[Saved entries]
***
(** [MultipleObjectMixin.paginate_queryset] *)
Definition paginate_queryset {A} (queryset : list A) (page_size : Z)
    (page : PageParam) : result (Page.t A) :=
  let paginator := {| Paginator.object_list := queryset;
                      Paginator.per_page := page_size |} in
  page_number <-
    match page with
    | PageMissing => Return 1
    | PageInt n => Return n
    | PageLast => Return (Paginator.num_pages paginator)
    | PageOther =>
        Raise (Http404 "Page is not last, nor can it be converted to an int.")
    end ;;
  match Paginator.page paginator (PageInt page_number) with
  | Return p => Return p
  | Raise _ => Raise (Http404 "Invalid page")
  end.

(** ** blog/forms.py and the model forms of the generic views *)

(** Whitespace as [str.strip()] removes it, restricted to ASCII. *)
Definition is_space (c : ascii) : bool :=
  let n := nat_of_ascii c in
  (Nat.eqb n 32 || (Nat.leb 9 n && Nat.leb n 13) || (Nat.leb 28 n && Nat.leb n 31))%bool.

Fixpoint lstrip (v : list ascii) : list ascii :=
  match v with
  | c :: v' => if is_space c then lstrip v' else v
  | [] => []
  end.

Definition strip (v : string) : string :=
  string_of_list_ascii
    (rev (lstrip (rev (lstrip (list_ascii_of_string v))))).

Definition has_null (v : string) : bool :=
  existsb (fun c => Nat.eqb (nat_of_ascii c) 0) (list_ascii_of_string v).

(** A required [CharField]: stripped, not empty, no null character, and not
    longer than [max_length] when the model gives one. *)
Definition clean_char (max_length : option nat) (v : string) : option string :=
  let v := strip v in
  if String.eqb v "" then None
  else if has_null v then None
  else match max_length with
       | Some m => if Nat.leb (String.length v) m then Some v else None
       | None => Some v
       end.

Module CommentForm.
(** [fields = ('text',)] *)
Record data := { text : string }.

Definition clean (d : data) : option string := clean_char None (text d).

End CommentForm.

Module PostModelForm.
(** The form [UpdateView] builds for [fields = '__all__']: every editable
    field of [Post]. *)
Record data := {
  is_published : bool;
  title : string;
  text : string;
  pub_date : option Z;          (* [None]: not a date *)
  image : option string;        (* [None]: keep the stored file *)
  author : option Z;
  location : option Z;
  category : option Z
}.

Definition exists_pk {A} (pk_of : A -> Z) (table : list A) (k : Z) : bool :=
  existsb (fun r => pk_eqb (pk_of r) k) table.

(** The instance the form would save, when every field validates. *)
Definition clean (s : Store) (instance : Post.t) (d : data) : option Post.t :=
  match clean_char (Some 256%nat) (title d), clean_char None (text d),
        pub_date d, author d, category d with
  | Some title', Some text', Some pub_date', Some author', Some category' =>
      if exists_pk User.pk (users s) author'
         && exists_pk Category.pk (categories s) category'
         && match location d with
            | Some l => exists_pk Location.pk (locations s) l
            | None => true
            end
      then Some {| Post.pk := Post.pk instance;
                   Post.is_published := is_published d;
                   Post.created_at := Post.created_at instance;
                   Post.title := title';
                   Post.text := text';
                   Post.pub_date := pub_date';
                   Post.image := match image d with
                                 | Some f => f
                                 | None => Post.image instance
                                 end;
                   Post.author := author';
                   Post.location := location d;
                   Post.category := Some category' |}
      else None
  | _, _, _, _, _ => None
  end.
End PostModelForm.

(** ** Writing to the store *)

Definition save_post (s : Store) (p : Post.t) : Store :=
  {| users := users s;
     categories := categories s;
     locations := locations s;
     posts := map (fun q => if pk_eqb (Post.pk q) (Post.pk p) then p else q) (posts s);
     comments := comments s |}.

(** [post.delete()]: the comments go with the post ([on_delete=CASCADE]). *)
Definition delete_post (s : Store) (p : Post.t) : Store :=
  {| users := users s;
     categories := categories s;
     locations := locations s;
     posts := filter (fun q => negb (pk_eqb (Post.pk q) (Post.pk p))) (posts s);
     comments := filter (fun c => negb (pk_eqb (Comment.post c) (Post.pk p)))
                        (comments s) |}.

Definition save_comment (s : Store) (c : Comment.t) : Store :=
  {| users := users s;
     categories := categories s;
     locations := locations s;
     posts := posts s;
     comments := map (fun d => if pk_eqb (Comment.pk d) (Comment.pk c) then c else d)
                     (comments s) |}.

Definition delete_comment (s : Store) (c : Comment.t) : Store :=
  {| users := users s;
     categories := categories s;
     locations := locations s;
     posts := posts s;
     comments := filter (fun d => negb (pk_eqb (Comment.pk d) (Comment.pk c)))
                        (comments s) |}.

(** ** blog/urls.py *)

Module blog.
Inductive Route :=
| index
| delete_post (pk : Z)
| edit_comment (pk comment_id : Z)
| delete_comment (pk comment_id : Z)
| edit_post (pk : Z)
| add_comment (pk : Z)
| post_detail (pk : Z)
| create_post
| category_posts (category_slug : string)
| edit_profile
| profile (username : string).
End blog.

Inductive Url :=
| reverse (viewname : blog.Route)
| login (next : blog.Route).      (* [settings.LOGIN_URL] with [?next=] *)

(** ** Requests and responses *)

Inductive Method := GET | POST.

(** [request.user] *)
Inductive RequestUser :=
| AnonymousUser
| LoggedIn (u : User.t).

Record HttpRequest (B : Type) := {
  method : Method;
  user : RequestUser;
  page : PageParam;               (* [request.GET.get('page')] *)
  body : B                        (* [request.POST] *)
}.
Arguments method {B} _.
Arguments user {B} _.
Arguments page {B} _.
Arguments body {B} _.

(** What each template is rendered with. *)
Inductive Context :=
| index_html (page_obj : Page.t (LoadedPost * nat))
| category_html (category : Category.t) (page_obj : Page.t LoadedPost)
| detail_html (object : LoadedPost) (comments : list (Comment.t * User.t))
| profile_html (profile : User.t) (page_obj : Page.t (Post.t * nat))
| create_html (object : Post.t) (form_errors : bool)
| comment_html (object : Comment.t).

Inductive HttpResponse :=
| TemplateResponse (context : Context)
| HttpResponseRedirect (url : Url)
| HttpResponseNotAllowed.

Definition redirect (to : blog.Route) : HttpResponse :=
  HttpResponseRedirect (reverse to).

(** [request.user == u]: model instances are equal when their primary keys
    are; [AnonymousUser] equals no row. *)
Definition user_eqb (request_user : RequestUser) (u : User.t) : bool :=
  match request_user with
  | LoggedIn v => pk_eqb (User.pk v) (User.pk u)
  | AnonymousUser => false
  end.

Definition is_authenticated (request_user : RequestUser) : bool :=
  match request_user with
  | LoggedIn _ => true
  | AnonymousUser => false
  end.

(** [LoginRequiredMixin.dispatch]: [handle_no_permission] sends a visitor
    who is not logged in to the login page. *)
Definition LoginRequiredMixin_dispatch {B R} (request : HttpRequest B)
    (handle_no_permission : R) (super_dispatch : R) : R :=
  if negb (is_authenticated (user request)) then handle_no_permission
  else super_dispatch.

Definition handle_no_permission (path : blog.Route) : HttpResponse :=
  HttpResponseRedirect (login path).

(** [SingleObjectMixin.get_object]: the row of the query set with this key. *)
Definition get_object {A} (model : string) (key : A -> bool) (queryset : list A)
  : result A :=
  get_object_or_404 model (filter key queryset).

(** Sequencing in a view that also returns the store: an exception leaves
    the store as it is at that point. *)
Definition bind_st {A B} (s : Store) (m : result A)
    (k : A -> result B * Store) : result B * Store :=
  match m with
  | Return a => k a
  | Raise e => (Raise e, s)
  end.

Notation "x <-[ s ] m ;; k" := (bind_st s m (fun x => k))
  (at level 61, m at next level, right associativity).

(** ** blog/views.py *)

Definition POSTS_ON_PAGE : Z := 10.

Definition pub_date_of (o : LoadedPost) : Z := Post.pub_date (row o).

(** *** CategoryListView *)

Definition CategoryListView_get_queryset (s : Store) (current_time : Z)
    (category_slug : string) : list LoadedPost :=
  order_by (desc pub_date_of)
    (filter (fun o => category__slug category_slug o
                      && Post.is_published (row o)
                      && (Post.pub_date (row o) <=? current_time))
            (select_related s (posts s))).

Definition CategoryListView_get {B} (s : Store) (request : HttpRequest B)
    (current_time : Z) (category_slug : string) : result HttpResponse :=
  category <- get_object_or_404 "Category"
                (filter (fun c => String.eqb (Category.slug c) category_slug)
                        (categories s)) ;;
  if negb (Category.is_published category) then
    Raise (Http404 "category is not published")
  else
    page_obj <- paginate_queryset
                  (CategoryListView_get_queryset s current_time category_slug)
                  POSTS_ON_PAGE (page request) ;;
    Return (TemplateResponse (category_html category page_obj)).

Definition CategoryListView_as_view {B} (s : Store) (request : HttpRequest B)
    (current_time : Z) (category_slug : string) : result HttpResponse :=
  LoginRequiredMixin_dispatch request
    (Return (handle_no_permission (blog.category_posts category_slug)))
    (match method request with
     | GET => CategoryListView_get s request current_time category_slug
     | POST => Return HttpResponseNotAllowed
     end).

(** *** PostListView *)

Definition PostListView_get_queryset (s : Store) (current_time : Z)
  : list (LoadedPost * nat) :=
  order_by (desc (fun a => pub_date_of (fst a)))
    (annotate_comment_count s row
       (filter (fun o => Post.is_published (row o)
                         && (Post.pub_date (row o) <=? current_time)
                         && category__is_published o)
               (select_related s (posts s)))).

Definition PostListView_get {B} (s : Store) (request : HttpRequest B)
    (current_time : Z) : result HttpResponse :=
  page_obj <- paginate_queryset (PostListView_get_queryset s current_time)
                10 (page request) ;;
  Return (TemplateResponse (index_html page_obj)).

Definition PostListView_as_view {B} (s : Store) (request : HttpRequest B)
    (current_time : Z) : result HttpResponse :=
  match method request with
  | GET => PostListView_get s request current_time
  | POST => Return HttpResponseNotAllowed
  end.

(** The posts of an annotated query set. *)
Definition listed_posts (qs : list (LoadedPost * nat)) : list Post.t :=
  map (fun a => row (fst a)) qs.

(** *** PostDetailView *)

Definition PostDetailView_get_queryset (s : Store) : list LoadedPost :=
  select_related s (posts s).

Definition PostDetailView_get_context_data (s : Store) (object : LoadedPost)
  : Context :=
  detail_html object (select_related_author s (Post_comments s (row object))).

Definition PostDetailView_get {B} (s : Store) (request : HttpRequest B)
    (current_time : Z) (pk : Z) : result HttpResponse :=
  object <- get_object "Post" (fun o => pk_eqb (Post.pk (row o)) pk)
              (PostDetailView_get_queryset s) ;;
  if (Post.pub_date (row object) >? current_time)
     || negb (Post.is_published (row object))
     || match category_obj object with
        | Some category => negb (Category.is_published category)
        | None => false
        end
  then
    if negb (user_eqb (user request) (author_obj object)) then
      Raise (Http404 "This post is not available.")
    else Return (TemplateResponse (PostDetailView_get_context_data s object))
  else Return (TemplateResponse (PostDetailView_get_context_data s object)).

Definition PostDetailView_as_view {B} (s : Store) (request : HttpRequest B)
    (current_time : Z) (pk : Z) : result HttpResponse :=
  LoginRequiredMixin_dispatch request
    (Return (handle_no_permission (blog.post_detail pk)))
    (match method request with
     | GET => PostDetailView_get s request current_time pk
     | POST => Return HttpResponseNotAllowed
     end).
***
TASK GOAL: Identify each line in the entries with the word "PageParam" and copy it.

SOLUTION TO THIS PROBLEM:
    (page : PageParam) : result (Page.t A) :=
  page : PageParam;               (* [request.GET.get('page')] *)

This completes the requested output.